(* ===== verification/LamebusDemo.v ===== *)
(** * A small LAMEbus

    A disk in slot 3, a timer in slot 1 and handlers that clear the lines of
    their cards; the theorems of Lamebus are applied to it. *)

From S2P Require Import Prelude Lamebus.

Record simbus := Simbus { sb_lines : Z; sb_served : list Z; sb_time : Z }.

(** The address of the configuration space and the time at which the clock
    stops. *)
Definition CONFIG_BASE : Z := LB_BASEADDR + LB_CONTROLLER_SLOT * LB_SLOT_SIZE.
Definition LAST_TIME : Z := 10 ^ 18.
Definition TIMER_BASE : Z := LB_BASEADDR + LB_SLOT_SIZE.

Definition sim_config (slot reg : Z) : Z :=
  if slot =? 3 then (if reg =? CFGREG_VID then 1 else if reg =? CFGREG_DID then 3 else 2) else 0.

Definition sim_clock (b : simbus) : Z := Z.max 0 (Z.min LAST_TIME (sb_time b)).
Definition tick (b : simbus) : simbus := Simbus (sb_lines b) (sb_served b) (Z.min LAST_TIME (sim_clock b + 1000)).

Definition sim_read (a : Z) (b : simbus) : Z * simbus :=
  if a =? CONFIG_BASE + LB_CONTROLLER_SLOT * LB_CONFIG_SIZE + CTLREG_IRQS then (u32 (sb_lines b), b)
  else if a >=? CONFIG_BASE then
    (sim_config ((a - CONFIG_BASE) / LB_CONFIG_SIZE) ((a - CONFIG_BASE) mod LB_CONFIG_SIZE), b)
  else if a =? TIMER_BASE then (sim_clock (tick b) / 10 ^ 9, tick b)
  else (sim_clock (tick b) mod 10 ^ 9, tick b).

(** The handler of a slot is known by the number of the slot. *)
#[global] Instance sim_bus : Bus simbus := {
  mmio_read := sim_read;
  mmio_write _ _ b := b;
  irqfunc_call f _ b := Done (Simbus (Z.clearbit (u32 (sb_lines b)) f) (sb_served b ++ [f]) (sb_time b));
}.

Lemma u32_range' x : 0 ≤ u32 x < 2 ^ 32.
Proof. unfold u32. apply Z.mod_pos_bound. lia. Qed.

#[global] Instance sim_laws : BusLaws simbus.
Proof.
  refine {| lines b := u32 (sb_lines b); served := sb_served; config := sim_config |}.
  - intros b. apply u32_range'.
  - intros b. exists b. done.
  - intros slot reg b Hs Hr. exists b. unfold LB_NSLOTS in Hs.
    assert (Hreg : 0 ≤ reg < 16) by (unfold CFGREG_VID, CFGREG_DID, CFGREG_DRL in Hr; set_unfold; lia).
    unfold read_cfg_register, lamebus_read_register, lamebus_map_area. cbn [kassert mbind outcome_bind].
    change ((0 <=? LB_CONTROLLER_SLOT) && (LB_CONTROLLER_SLOT <? LB_NSLOTS)) with true. cbn [kassert mbind outcome_bind mmio_read sim_bus].
    unfold LB_CONFIG_SIZE. rewrite (u32_id (reg + _)) by lia. fold CONFIG_BASE.
    rewrite u32_id by (unfold CONFIG_BASE, LB_BASEADDR, LB_CONTROLLER_SLOT, LB_SLOT_SIZE; lia).
    unfold sim_read. change (CONFIG_BASE + LB_CONTROLLER_SLOT * LB_CONFIG_SIZE + CTLREG_IRQS) with (CONFIG_BASE + 32260).
    rewrite (proj2 (Z.eqb_neq _ _)) by lia. rewrite (proj2 (Z.geb_le _ _)) by lia. unfold LB_CONFIG_SIZE.
    replace (CONFIG_BASE + (reg + 1024 * slot) - CONFIG_BASE) with (slot * 1024 + reg) by lia.
    rewrite Z.div_add_l, Z.div_small, Z.add_0_r by lia.
    rewrite Z.add_comm, Z_mod_plus_full, Z.mod_small by lia. done.
Defined.

Definition sim_timer : ltimer_softc := Ltimer true 1.

Lemma sim_tick b : sim_clock b ≤ sim_clock (tick b) < sim_clock b + 2500000.
Proof. unfold tick, sim_clock, LAST_TIME. cbn [sb_time]. lia. Qed.

#[global] Instance sim_timer_laws : TimerLaws simbus sim_timer.
Proof.
  refine {| clock := sim_clock |}.
  - intros b. unfold sim_clock, LAST_TIME. lia.
  - intros b. exists (tick b). split; [reflexivity|apply sim_tick].
  - intros b. exists (tick b). split; [reflexivity|apply sim_tick].
Defined.

(** Slots 1 and 3 have drivers and interrupt. *)
Definition sim_softc : lamebus_softc :=
  Lamebus (Z.lor (slot_mask 31) 10) (replicate 32 None)
    (<[1%nat := Some 1]> (<[3%nat := Some 3]> (replicate 32 None))).
Definition sim_start : simbus := Simbus 10 [] 0.

Lemma sim_entry slot : 0 ≤ slot < LB_NSLOTS →
  entry (ls_irqfuncs sim_softc) slot = if (slot =? 1) || (slot =? 3) then Some slot else None.
Proof.
  unfold LB_NSLOTS. intros Hs. assert (Hn : (Z.to_nat slot < 32)%nat) by lia. rewrite <- (Z2Nat.id slot) by lia.
  clear Hs. revert Hn. generalize (Z.to_nat slot). intros n Hn. do 32 (destruct n as [|n]; [reflexivity|]). lia.
Qed.

Lemma sim_drivers : drivers sim_softc.
Proof.
  intros slot f Hs Hf w. rewrite sim_entry in Hf by done. destruct ((slot =? 1) || (slot =? 3)) eqn:E; [|done].
  injection Hf as <-. eexists. split; [reflexivity|]. split; [|done]. cbn [lines sim_laws sb_lines]. apply u32_id.
  pose proof (u32_range' (sb_lines w)) as Hr. rewrite Z.clearbit_spec'. 
  destruct (Z.ldiff_le (Z.ldiff (u32 (sb_lines w)) (2 ^ slot)) (u32 (sb_lines w))); [lia| |lia].
  apply Z.bits_inj_0. intros i. rewrite !Z.ldiff_spec. by destruct (Z.testbit _ i), (Z.testbit _ i).
Qed.


Lemma interrupt_stray_witness :
  ∃ w', lamebus_interrupt 15 20000 (Some sim_softc) (Simbus 0 [] 0) = Done (20001, w').
Proof. apply (interrupt_stray 15 20000 sim_softc (Simbus 0 [] 0)); reflexivity. Defined.

Lemma probe_finds_witness : ∃ w', lamebus_probe lamebus_init 1 3 1 5 sim_start = Done (3, w').
Proof.
  destruct (probe_finds lamebus_init 1 3 1 5 sim_start) as (r & w' & Hrun & _). exists w'. rewrite Hrun.
  vm_compute in Hrun. injection Hrun as <- _. reflexivity.
Defined.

- - - -

* **Directions**
The job here is to find each line above with the word "Lemma" and copy it.

* **Reply to the task**
Lemma u32_range' x : 0 ≤ u32 x < 2 ^ 32.
Lemma sim_tick b : sim_clock b ≤ sim_clock (tick b) < sim_clock b + 2500000.
Lemma sim_entry slot : 0 ≤ slot < LB_NSLOTS →
Lemma sim_drivers : drivers sim_softc.
Lemma interrupt_stray_witness :
Lemma probe_finds_witness : ∃ w', lamebus_probe lamebus_init 1 3 1 5 sim_start = Done (3, w').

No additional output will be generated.